======== RECORDS SUPPLIED

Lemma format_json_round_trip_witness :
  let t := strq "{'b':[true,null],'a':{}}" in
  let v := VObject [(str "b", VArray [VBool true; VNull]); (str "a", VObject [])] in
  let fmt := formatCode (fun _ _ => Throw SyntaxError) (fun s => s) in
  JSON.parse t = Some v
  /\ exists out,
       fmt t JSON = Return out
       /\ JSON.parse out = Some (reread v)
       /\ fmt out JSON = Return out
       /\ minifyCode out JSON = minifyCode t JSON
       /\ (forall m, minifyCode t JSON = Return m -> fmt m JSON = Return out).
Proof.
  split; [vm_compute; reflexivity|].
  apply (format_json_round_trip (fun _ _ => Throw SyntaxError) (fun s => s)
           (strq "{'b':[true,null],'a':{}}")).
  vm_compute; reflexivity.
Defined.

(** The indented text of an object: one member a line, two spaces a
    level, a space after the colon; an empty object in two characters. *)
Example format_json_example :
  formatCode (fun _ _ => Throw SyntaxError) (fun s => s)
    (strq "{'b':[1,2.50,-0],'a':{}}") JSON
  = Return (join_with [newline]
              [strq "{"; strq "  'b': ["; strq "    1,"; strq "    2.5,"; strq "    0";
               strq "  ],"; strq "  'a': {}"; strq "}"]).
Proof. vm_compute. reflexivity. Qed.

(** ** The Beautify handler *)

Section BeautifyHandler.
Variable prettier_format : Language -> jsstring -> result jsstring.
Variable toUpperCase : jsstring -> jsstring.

================
======== RECORDS SUPPLIED

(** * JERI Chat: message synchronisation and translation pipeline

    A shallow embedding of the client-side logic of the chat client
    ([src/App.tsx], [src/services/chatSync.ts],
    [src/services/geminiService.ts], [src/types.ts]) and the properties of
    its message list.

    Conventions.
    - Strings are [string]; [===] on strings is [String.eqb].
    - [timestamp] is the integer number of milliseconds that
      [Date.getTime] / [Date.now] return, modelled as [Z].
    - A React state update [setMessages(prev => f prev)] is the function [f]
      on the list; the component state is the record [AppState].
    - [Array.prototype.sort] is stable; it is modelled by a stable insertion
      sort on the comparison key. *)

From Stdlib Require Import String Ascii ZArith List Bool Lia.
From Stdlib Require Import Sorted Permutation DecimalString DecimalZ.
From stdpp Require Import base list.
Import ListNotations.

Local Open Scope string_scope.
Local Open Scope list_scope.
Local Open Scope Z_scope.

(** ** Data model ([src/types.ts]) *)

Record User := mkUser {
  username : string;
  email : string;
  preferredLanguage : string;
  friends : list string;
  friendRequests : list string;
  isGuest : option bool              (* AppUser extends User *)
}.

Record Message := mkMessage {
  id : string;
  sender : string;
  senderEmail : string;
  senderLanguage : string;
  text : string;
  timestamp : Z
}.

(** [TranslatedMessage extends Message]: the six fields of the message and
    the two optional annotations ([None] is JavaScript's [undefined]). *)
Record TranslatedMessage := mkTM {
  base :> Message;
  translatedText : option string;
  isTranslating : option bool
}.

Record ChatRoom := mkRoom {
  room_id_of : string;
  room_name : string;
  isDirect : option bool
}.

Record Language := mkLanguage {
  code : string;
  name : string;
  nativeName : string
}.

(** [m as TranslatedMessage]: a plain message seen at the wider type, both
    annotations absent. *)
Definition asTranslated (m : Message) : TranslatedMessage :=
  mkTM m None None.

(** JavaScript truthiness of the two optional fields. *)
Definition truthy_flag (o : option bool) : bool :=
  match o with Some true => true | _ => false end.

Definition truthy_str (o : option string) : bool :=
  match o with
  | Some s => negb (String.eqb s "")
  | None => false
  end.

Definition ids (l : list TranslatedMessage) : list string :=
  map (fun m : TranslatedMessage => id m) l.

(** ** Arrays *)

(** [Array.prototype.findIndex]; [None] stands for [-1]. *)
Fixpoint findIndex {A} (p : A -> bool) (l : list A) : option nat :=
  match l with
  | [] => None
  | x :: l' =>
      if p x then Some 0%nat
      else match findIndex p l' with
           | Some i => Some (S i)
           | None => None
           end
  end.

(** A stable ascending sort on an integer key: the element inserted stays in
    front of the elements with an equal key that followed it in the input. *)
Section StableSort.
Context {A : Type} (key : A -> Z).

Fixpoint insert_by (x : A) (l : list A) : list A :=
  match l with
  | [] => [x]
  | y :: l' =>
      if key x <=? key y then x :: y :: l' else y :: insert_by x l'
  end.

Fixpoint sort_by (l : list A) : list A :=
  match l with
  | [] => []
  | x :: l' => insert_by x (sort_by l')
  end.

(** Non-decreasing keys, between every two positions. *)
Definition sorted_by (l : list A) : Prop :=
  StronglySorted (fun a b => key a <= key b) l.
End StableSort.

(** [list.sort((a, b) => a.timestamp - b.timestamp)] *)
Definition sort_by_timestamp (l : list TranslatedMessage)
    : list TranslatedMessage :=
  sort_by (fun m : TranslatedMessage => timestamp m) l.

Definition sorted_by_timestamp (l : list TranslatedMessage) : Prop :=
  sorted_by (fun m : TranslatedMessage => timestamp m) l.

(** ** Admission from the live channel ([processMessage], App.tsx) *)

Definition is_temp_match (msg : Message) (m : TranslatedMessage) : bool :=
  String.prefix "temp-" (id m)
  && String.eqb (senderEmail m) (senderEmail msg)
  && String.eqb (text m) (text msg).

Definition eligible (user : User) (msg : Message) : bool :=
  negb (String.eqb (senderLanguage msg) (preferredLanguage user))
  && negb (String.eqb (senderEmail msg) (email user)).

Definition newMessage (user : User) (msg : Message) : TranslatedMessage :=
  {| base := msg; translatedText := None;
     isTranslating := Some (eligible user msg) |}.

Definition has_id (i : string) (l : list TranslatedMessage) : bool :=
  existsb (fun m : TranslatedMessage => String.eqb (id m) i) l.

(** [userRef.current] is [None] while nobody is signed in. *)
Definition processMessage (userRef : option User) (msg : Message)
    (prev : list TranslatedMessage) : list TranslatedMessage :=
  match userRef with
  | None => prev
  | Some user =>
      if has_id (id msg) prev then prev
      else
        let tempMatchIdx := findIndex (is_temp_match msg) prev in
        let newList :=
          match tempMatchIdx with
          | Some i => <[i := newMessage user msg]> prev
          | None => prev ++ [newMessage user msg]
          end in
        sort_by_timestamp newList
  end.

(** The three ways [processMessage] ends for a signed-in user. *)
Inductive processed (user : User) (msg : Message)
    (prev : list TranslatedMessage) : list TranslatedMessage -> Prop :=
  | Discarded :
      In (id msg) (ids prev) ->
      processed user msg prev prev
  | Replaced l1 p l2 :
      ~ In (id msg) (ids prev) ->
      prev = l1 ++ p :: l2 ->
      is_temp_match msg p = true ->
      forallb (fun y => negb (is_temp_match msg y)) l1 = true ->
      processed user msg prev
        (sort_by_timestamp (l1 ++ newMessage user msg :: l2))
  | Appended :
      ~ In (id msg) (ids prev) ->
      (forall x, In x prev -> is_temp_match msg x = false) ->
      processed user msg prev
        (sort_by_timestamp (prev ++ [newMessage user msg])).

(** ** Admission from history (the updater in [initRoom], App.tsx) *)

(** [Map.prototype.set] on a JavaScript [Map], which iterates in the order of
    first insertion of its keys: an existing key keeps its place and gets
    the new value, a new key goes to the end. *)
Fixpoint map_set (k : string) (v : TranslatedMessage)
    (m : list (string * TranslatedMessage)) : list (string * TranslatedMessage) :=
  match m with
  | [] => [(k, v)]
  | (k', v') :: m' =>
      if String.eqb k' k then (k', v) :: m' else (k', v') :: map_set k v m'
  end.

================

YOUR INSTRUCTIONS -> In the records above, the line with "let t := strq" marks the start and the line with "level, a space" marks the end; copy that stretch exactly, both lines included, and nothing else.

FINISHED TASK ->
  let t := strq "{'b':[true,null],'a':{}}" in
  let v := VObject [(str "b", VArray [VBool true; VNull]); (str "a", VObject [])] in
  let fmt := formatCode (fun _ _ => Throw SyntaxError) (fun s => s) in
  JSON.parse t = Some v
  /\ exists out,
       fmt t JSON = Return out
       /\ JSON.parse out = Some (reread v)
       /\ fmt out JSON = Return out
       /\ minifyCode out JSON = minifyCode t JSON
       /\ (forall m, minifyCode t JSON = Return m -> fmt m JSON = Return out).
Proof.
  split; [vm_compute; reflexivity|].
  apply (format_json_round_trip (fun _ _ => Throw SyntaxError) (fun s => s)
           (strq "{'b':[true,null],'a':{}}")).
  vm_compute; reflexivity.
Defined.

(** The indented text of an object: one member a line, two spaces a
    level, a space after the colon; an empty object in two characters. *)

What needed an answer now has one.